10:15pm: Informal chat about application process. You know you’re with geeks when you hear this: -
Manager: “So what did you find tricky about the online application process?”
All: “You couldn’t use firefox. You had to use Internet Explorer”
I’m in heaven.
11:00pm: Tab closes. Order more beer just before.
12:00pm: Retire to my room, switch on television. Automatically switches to Television X. How do they know?
1:00am: After watching ten-pin bowling for an hour I fall asleep.
4:00am: Wake up call for room 131. I hear it.
5:00am: Wake up call for room 127. I hear it.
6:00am: Wake up for the third time in the night. Not through a wake up call. Have a nightmare that Bam Margera is trying to break into my room. Develop intense hatred for Bam Margera.
7:00am: Wake up, have a rubbish shower and head for breakfast.
7:30am: Breakfast. Recieve (well…nick) a “complementary” copy of the Guardian. I’m chuffing in it! Technology section, page 4.
Notice, they edited out my pimp for Civ 4, and also for Technorati Tag Generator. The bastards. Still tired, even after a rubbish breakfast.
7:50am: Text my mum to say I am in the Guardian. Use loving terms such as “mummy”, “love” and finish with an “x”.
8:05am: Get a text from a very concerned housemate worrying that I called him “mum” via text. Apologise and send the text again to my mum.

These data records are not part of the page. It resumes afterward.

(** C5, amended.  After a call that completed, [GEO] in the project
    directory is a symbolic link (so not a plain directory).  When no link
    was there before the call, its target is the [GEO] directory of the
    project under the project-source root, which is then a directory; a link
    that was there before is kept with the target it had. *)
Theorem provisioning_link (name : string) (w w1 : world) :
  wf_tree (fs w) →
  ensure_directories_and_symlinks name w = (Return tt, w1) →
  ∃ t, os_lstat (fs w1) (link_path name) = inr (Symlink t) ∧
       (path_islink (fs w) (link_path name) = false →
        t = geo_path name ∧ path_isdir (fs w1) (geo_path name) = true) ∧
       (∀ t0, os_lstat (fs w) (link_path name) = inr (Symlink t0) → t = t0).
Proof.
  intros Hwf (rd & wd & Hd & H)%provision_inv.
  destruct rd as [[]|e]; [|by destruct H].
  pose proof (provision_dirs_adds _ _ _ _ Hd) as Hadd.
  pose proof (provision_dirs_isdir _ _ _ Hd) as Hdirs.
  assert (path_isdir (fs wd) (geo_path name) = true) as Hgeo.
  { rewrite Forall_forall in Hdirs. apply Hdirs.
    unfold skeleton_dirs, geo_path. set_solver. }
  destruct (path_islink (fs wd) (link_path name)) eqn:Hl.
  - destruct H as [_ ->]. unfold path_islink in Hl.
    destruct (os_lstat (fs wd) (link_path name)) as [|[d| |t]] eqn:Hlst; try done.
    exists t. split; [exact Hlst|]. split.
    + intros Hno. apply (lstat_symlink_back _ _ _ _ Hwf Hadd) in Hlst.
      unfold path_islink in Hno. by rewrite Hlst in Hno.
    + intros t0 Ht0. destruct Hadd as [Hsub _].
      pose proof (os_lstat_weaken _ _ _ _ Hsub Ht0) as Ht0'.
      rewrite Hlst in Ht0'. by injection Ht0'.
  - destruct H as (rl & wl & Hsym & H).
    destruct rl as [[]|e]; [|by destruct H]. destruct H as [_ ->].
    apply os_symlink_islink in Hsym as [Hlst Hsub].
    exists (geo_path name). split; [exact Hlst|]. split.
    + intros _. split; [done|]. exact (path_isdir_weaken _ _ _ Hsub Hgeo).
    + intros t0 Ht0. destruct Hadd as [Hsub' _].
      pose proof (os_lstat_weaken _ _ _ _ Hsub' Ht0) as Ht0'.
      unfold path_islink in Hl. by rewrite Ht0' in Hl.
Qed.

(** ** Directory listings *)

Lemma child_of_Some (dir p : path) (c : string) :
  child_of dir p = Some c ↔ p = dir ++ [c].
Proof.
  unfold child_of. split.
  - case_decide as Htake; [|done].
    destruct (drop (length dir) p) as [|c' [|]] eqn:Hdrop; try done.
    intros [= ->]. by rewrite <-(take_drop (length dir) p), Htake, Hdrop.
  - intros ->. rewrite take_app_length, decide_True by done.
    by rewrite drop_app_length.
Qed.

Lemma elem_of_children (m : tree) (dir : path) (c : string) :
  c ∈ children m dir ↔ is_Some (m !! (dir ++ [c])).
Proof.
  unfold children. rewrite list_elem_of_omap. split.
  - intros (p & Hp & ->%child_of_Some).
    apply list_elem_of_fmap in Hp as ([p' nd] & -> & Hin).
    apply elem_of_map_to_list in Hin. by exists nd.
  - intros [nd Hnd]. exists (dir ++ [c]). split; [|by apply child_of_Some].
    apply list_elem_of_fmap. exists (dir ++ [c], nd). split; [done|].
    by apply elem_of_map_to_list.
Qed.
(** C4.  A Guard in the null state makes exactly one [destroy] call,
    with the null handle, when it is destroyed, when it is reset, and
    when another Guard (or itself) is move-assigned into it.  [release]
    puts a Guard in that state without any call. *)
Theorem Guard_null_state_destroys_null w this g :
  objects w !! this = Some g ->
  m_handle g = null ->
  Guard_dtor this w =
    Some (tt, mkWorld (delete this (objects w)) (calls w ++ [CallDestroy null]))
  /\ (forall new_handle,
       reset this new_handle w =
         Some (tt, mkWorld (<[this := mkGuard new_handle]> (objects w))
                           (calls w ++ [CallDestroy null])))
  /\ (forall other gs, objects w !! other = Some gs ->
       operator_assign this other w =
         Some (this, mkWorld (<[this := mkGuard (m_handle gs)]>
                                (<[other := mkGuard null]> (objects w)))
                             (calls w ++ [CallDestroy null])))
  /\ (forall w0 g0, objects w0 !! this = Some g0 ->
       exists w1, release this w0 = Some (m_handle g0, w1) /\
                  objects w1 !! this = Some (mkGuard null) /\
                  calls w1 = calls w0).
Proof.
  intros E Hnull. split; [|split; [|split]].
  - rewrite (Guard_dtor_eq _ _ _ E), Hnull. reflexivity.
  - intros new_handle. rewrite (reset_eq _ _ _ new_handle E), Hnull. reflexivity.
  - intros other gs Eo. destruct (decide (this = other)) as [<-|Hne].
    + rewrite (operator_assign_self_eq _ _ _ E).
      rewrite insert_insert_eq.
      assert (gs = g) as -> by congruence.
      destruct g as [h]; simpl. rewrite (insert_id _ _ _ E). reflexivity.
    + rewrite (operator_assign_eq _ _ _ _ _ Hne E Eo), Hnull. reflexivity.
  - intros w0 g0 E0. rewrite (release_eq _ _ _ E0). eexists.
    split; [reflexivity|]. simpl. split; [apply lookup_insert_eq|reflexivity].
Qed.

(** C10.  Self-move-assignment returns the same Guard, leaves every
    Guard (this one included) holding what it held, and makes one
    [destroy] call, on the null handle; so the number of [destroy]
    calls on the handle the Guard manages does not change when that
    handle is not null. *)
Theorem Guard_self_move_assign w this g :
  objects w !! this = Some g ->
  operator_assign this this w =
    Some (this, mkWorld (objects w) (calls w ++ [CallDestroy null]))
  /\ (m_handle g <> null ->
      destroy_count (m_handle g) (calls w ++ [CallDestroy null]) =
      destroy_count (m_handle g) (calls w)).
Proof.
  intros E. split.
  - apply (operator_assign_self_eq _ _ _ E).
  - intros Hh. apply destroy_count_destroy_ne. congruence.
Qed.
(* ------------------------------------------------------------------ *)
(** ** Cumulative returns per trade *)

Lemma find_pos_none {K} (eq_dec : forall x y : K, {x = y} + {x <> y}) k l :
  mem eq_dec k l = false -> find_pos eq_dec k l = None.
Proof.
  induction l as [|x l IH]; simpl; [reflexivity|].
  destruct (eq_dec k x); [discriminate|].
  intros H. rewrite IH by exact H. reflexivity.
Qed.

(** C5 (the code departs from the specification).  On a returns table that has no column
    named [columnsii], [calculate_cum_rets_trades] raises AttributeError at
    [strategy_returns_data_frame.columnsii], before any cumulative sum is
    taken and before any table is written: no table is returned. *)
Theorem cum_rets_trades_raises :
  forall (h : heap) (signal returns : ref) (s r : DataFrame),
    nth_error h signal = Some s ->
    nth_error h returns = Some r ->
    mem string_dec "columnsii"%string (columns r) = false ->
    calculate_cum_rets_trades signal returns h = Raise AttributeError h.
Proof.
  intros h signal returns s r Hs Hr Hc.
  unfold calculate_cum_rets_trades.
  rewrite (bind_load _ Hs).
  rewrite reset_points_runs, bind_lift_ok.
  rewrite (bind_load _ Hr).
  unfold getattr_columnsii. rewrite find_pos_none by exact Hc.
  reflexivity.
Qed.

Lemma cum_rets_trades_raises_witness :
  calculate_cum_rets_trades 0 1 Scenario.objects
  = Raise AttributeError Scenario.objects.
Proof.
  apply (cum_rets_trades_raises Scenario.objects 0 1
           Scenario.signal Scenario.returns);
    reflexivity.
Defined.

(* ------------------------------------------------------------------ *)
(** ** Trade duration *)











Lemma nth_map2 {A B C} (g : A -> B -> C) l m j a b d :
  j < List.length l -> j < List.length m ->
  nth j (map2 g l m) d = g (nth j l a) (nth j m b).
Proof.
  revert m j. induction l as [|x l IH]; intros [|y m] [|j] Hl Hm;
    simpl in *; try lia; [reflexivity|].
  apply IH; lia.
Qed.





(** The running sum, written as a sum from the top. *)
Lemma cum_from_fold d :
  forall acc t,
    nth t (cum_from Qcplus acc d) NaN
    = match nth t d NaN with
      | Some _ => Some (fold_left add_present (firstn (S t) d) acc)
      | None => NaN
      end.
Proof.
  induction d as [|x d IH]; intros acc t.
  - destruct t; reflexivity.
  - destruct x as [v|]; destruct t as [|t]; cbn [cum_from nth];
      try reflexivity; rewrite IH; reflexivity.
Qed.





(* ------------------------------------------------------------------ *)
(** ** Sorted union of indexes *)

Section SortedUnion.
Local Open Scope Z_scope.

Lemma increasing_cons x l :
  increasing (x :: l) = true <->
  Forall (fun y => x < y) l /\ increasing l = true.
Proof.
  revert x. induction l as [|y l IH]; intros x.
  - simpl. split; [intros _; split; [constructor | reflexivity] | auto].
  - change (increasing (x :: y :: l))
      with ((x <? y) && increasing (y :: l))%bool.
    rewrite andb_true_iff, Z.ltb_lt. split.
    + intros [Hxy Hl]. split; [|exact Hl].
      constructor; [exact Hxy|].
      apply IH in Hl. destruct Hl as [Hall _].
      eapply Forall_impl; [|exact Hall]. intros z Hz. cbv beta in *. lia.
    + intros [Hall Hl]. inversion Hall; subst. split; assumption.
Qed.

Lemma insert_uniq_in x y l :
  In y (insert_uniq Z.eq_dec Z.ltb x l) <-> y = x \/ In y l.
Proof.
  induction l as [|z l IH]; simpl.
  - intuition.
  - destruct (Z.eq_dec x z) as [->|_]; [simpl; intuition|].
    destruct (x <? z); simpl; [intuition|].
    rewrite IH. intuition.
Qed.

Lemma insert_uniq_increasing x l :
  increasing l = true -> increasing (insert_uniq Z.eq_dec Z.ltb x l) = true.
Proof.
  induction l as [|z l IH]; intros Hl; [reflexivity|].
  cbn [insert_uniq].
  destruct (Z.eq_dec x z) as [->|Hne]; [exact Hl|].
  destruct (Z.ltb_spec x z) as [Hlt|Hge].
  - change (((x <? z) && increasing (z :: l))%bool = true).
    rewrite Hl, andb_true_r. apply Z.ltb_lt, Hlt.
  - apply increasing_cons in Hl. destruct Hl as [Hall Hl].
    apply increasing_cons. split; [|apply IH, Hl].
    apply Forall_forall. intros y Hy.
    apply (insert_uniq_in x y l) in Hy. destruct Hy as [->|Hy].
    + lia.
    + rewrite Forall_forall in Hall. apply Hall, Hy.
Qed.

Lemma usort_in y l : In y (usort Z.eq_dec Z.ltb l) <-> In y l.
Proof.
  unfold usort. induction l as [|x l IH]; simpl; [tauto|].
  rewrite insert_uniq_in, IH. intuition.
Qed.

Lemma usort_increasing l : increasing (usort Z.eq_dec Z.ltb l) = true.
Proof.
  unfold usort. induction l as [|x l IH]; simpl; [reflexivity|].
  apply insert_uniq_increasing, IH.
Qed.

(** Two increasing lists with the same elements are the same list. *)
Lemma increasing_unique a :
  forall b,
    increasing a = true -> increasing b = true ->
    (forall x, In x a <-> In x b) -> a = b.
Proof.
  induction a as [|x a IH]; intros [|y b] Ha Hb Hin.
  - reflexivity.
  - exfalso. apply (proj2 (Hin y)). left. reflexivity.
  - exfalso. apply (proj1 (Hin x)). left. reflexivity.
  - apply increasing_cons in Ha, Hb.
    destruct Ha as [Fa Ha], Hb as [Fb Hb].
    rewrite Forall_forall in Fa, Fb.
    assert (Exy : x = y).
    { destruct (proj1 (Hin x) (or_introl eq_refl)) as [E|Hx]; [auto|].
      destruct (proj2 (Hin y) (or_introl eq_refl)) as [E|Hy]; [auto|].
      specialize (Fa y Hy). specialize (Fb x Hx). lia. }
    subst y. f_equal. apply IH; [exact Ha | exact Hb |].
    intros z. split; intros Hz.
    + destruct (proj1 (Hin z) (or_intror Hz)) as [E|H]; [|exact H].
      subst z. specialize (Fa x Hz). lia.
    + destruct (proj2 (Hin z) (or_intror Hz)) as [E|H]; [|exact H].
      subst z. specialize (Fb x Hz). lia.
Qed.

Lemma union_index_in a b x :
  In x (union_index a b) <-> In x a \/ In x b.
Proof.
  unfold union_index, union_labels.
  destruct (list_eq_dec Z.eq_dec a b) as [->|_]; [tauto|].
  rewrite usort_in. apply in_app_iff.
Qed.

Lemma union_index_increasing a b :
  increasing a = true -> increasing (union_index a b) = true.
Proof.
  intros Ha. unfold union_index, union_labels.
  destruct (list_eq_dec Z.eq_dec a b); [exact Ha | apply usort_increasing].
Qed.

Lemma union_index_assoc a b c :
  increasing a = true -> increasing b = true -> increasing c = true ->
  union_index (union_index a b) c = union_index a (union_index b c).
Proof.
  intros Ha Hb Hc. apply increasing_unique.
  - apply union_index_increasing, union_index_increasing, Ha.
  - apply union_index_increasing, Ha.
  - intros x. rewrite !union_index_in. tauto.
Qed.
End SortedUnion.

(* ------------------------------------------------------------------ *)
(** ** The pairwise outer join is associative *)

Lemma find_pos_some {K} (eq_dec : forall x y : K, {x = y} + {x <> y})
  k l i d :
  find_pos eq_dec k l = Some i -> i < List.length l /\ nth i l d = k.
Proof.
  revert i. induction l as [|x l IH]; intros i; simpl; [discriminate|].
  destruct (eq_dec k x) as [->|_].
  - intros E. injection E as <-. split; [lia | reflexivity].
  - destruct (find_pos eq_dec k l) as [j|]; [|discriminate].
    intros E. injection E as <-. destruct (IH j eq_refl) as [H1 H2].
    split; [lia | exact H2].
Qed.

Lemma find_pos_in {K} (eq_dec : forall x y : K, {x = y} + {x <> y}) k l :
  find_pos eq_dec k l = None <-> ~ In k l.
Proof.
  induction l as [|x l IH]; simpl; [tauto|].
  destruct (eq_dec k x) as [->|N].
  - split; [discriminate | intros H; exfalso; apply H; auto].
  - destruct (find_pos eq_dec k l) as [j|]; simpl.
    + split; [discriminate|]. intros H. exfalso.
      assert (Hn : ~ In k l) by tauto. apply IH in Hn. discriminate.
    + split; [|reflexivity]. intros _ [E|H]; [congruence|].
      apply (proj1 IH); [reflexivity | exact H].
Qed.

(** Reading a reindexed column under a label. *)
Lemma reindex_col_twice old col idx1 idx2 :
  incl old idx1 ->
  reindex_col idx1 (reindex_col old col idx1) idx2 = reindex_col old col idx2.
Proof.
  intros Hincl. unfold reindex_col at 1 3. apply map_ext. intros ts.
  destruct (find_pos Z.eq_dec ts idx1) as [i|] eqn:E1.
  - destruct (find_pos_some Z.eq_dec ts idx1 i 0%Z E1) as [Hi Hts].
    unfold reindex_col.
    rewrite (nth_indep _ NaN
               (match find_pos Z.eq_dec 0%Z old with
                | Some i0 => nth i0 col NaN
                | None => NaN
                end)) by (rewrite length_map; exact Hi).
    rewrite (map_nth (fun ts0 => match find_pos Z.eq_dec ts0 old with
                                 | Some i0 => nth i0 col NaN
                                 | None => NaN
                                 end) idx1 0%Z i).
    rewrite Hts. reflexivity.
  - apply find_pos_in in E1.
    assert (E2 : find_pos Z.eq_dec ts old = None).
    { apply find_pos_in. intros H. apply E1, Hincl, H. }
    rewrite E2. reflexivity.
Qed.

Lemma mem_app {K} (eq_dec : forall x y : K, {x = y} + {x <> y}) k a b :
  mem eq_dec k (a ++ b) = mem eq_dec k a || mem eq_dec k b.
Proof.
  induction a as [|x a IH]; simpl; [reflexivity|].
  destruct (eq_dec k x); [reflexivity | exact IH].
Qed.

Lemma overlap_app_l {K} (eq_dec : forall x y : K, {x = y} + {x <> y}) a b c :
  overlap eq_dec (a ++ b) c = overlap eq_dec a c || overlap eq_dec b c.
Proof. unfold overlap. apply existsb_app. Qed.

Lemma overlap_app_r {K} (eq_dec : forall x y : K, {x = y} + {x <> y}) a b c :
  overlap eq_dec a (b ++ c) = overlap eq_dec a b || overlap eq_dec a c.
Proof.
  unfold overlap. induction a as [|x a IH]; simpl; [reflexivity|].
  rewrite IH, mem_app.
  destruct (mem eq_dec x b), (mem eq_dec x c),
    (existsb (fun k => mem eq_dec k b) a),
    (existsb (fun k => mem eq_dec k c) a); reflexivity.
Qed.

Lemma join_outer_error l r e : join_outer l r = Err e -> e = ValueError.
Proof.
  unfold join_outer. destruct (overlap _ _ _); [|discriminate].
  intros E. injection E as <-. reflexivity.
Qed.

Lemma join_outer_increasing l r d :
  increasing (index l) = true ->
  join_outer l r = Ok d -> increasing (index d) = true.
Proof.
  intros Hl. unfold join_outer. destruct (overlap _ _ _); [discriminate|].
  intros E. injection E as <-. simpl. apply union_index_increasing, Hl.
Qed.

8:30am: Head to the assessment centre. On the radio was the Jungle Remix of James Blunt. Cue manic laughter.
8:55am: Saw somebody I knew from university working for where I’m applying. I used to pick on him (well, if you walked around the uni with “Extreme Programmers”, you kinda deserve it). Both simultaneously scared and happy (in the “if you can get a job here, so can I” school of thinking).
9:00am: So begins the main part of the assessment. I’m going to skip over this, as it’s relatively boring, and they’re running another group of people in March through the center, I don’t want to give too much away, as you could be nicking my job, and I don’t want that.
5:00pm: Head home, wishing everybody good luck, though I kind of hope it’s not that good luck. I feel so dirty.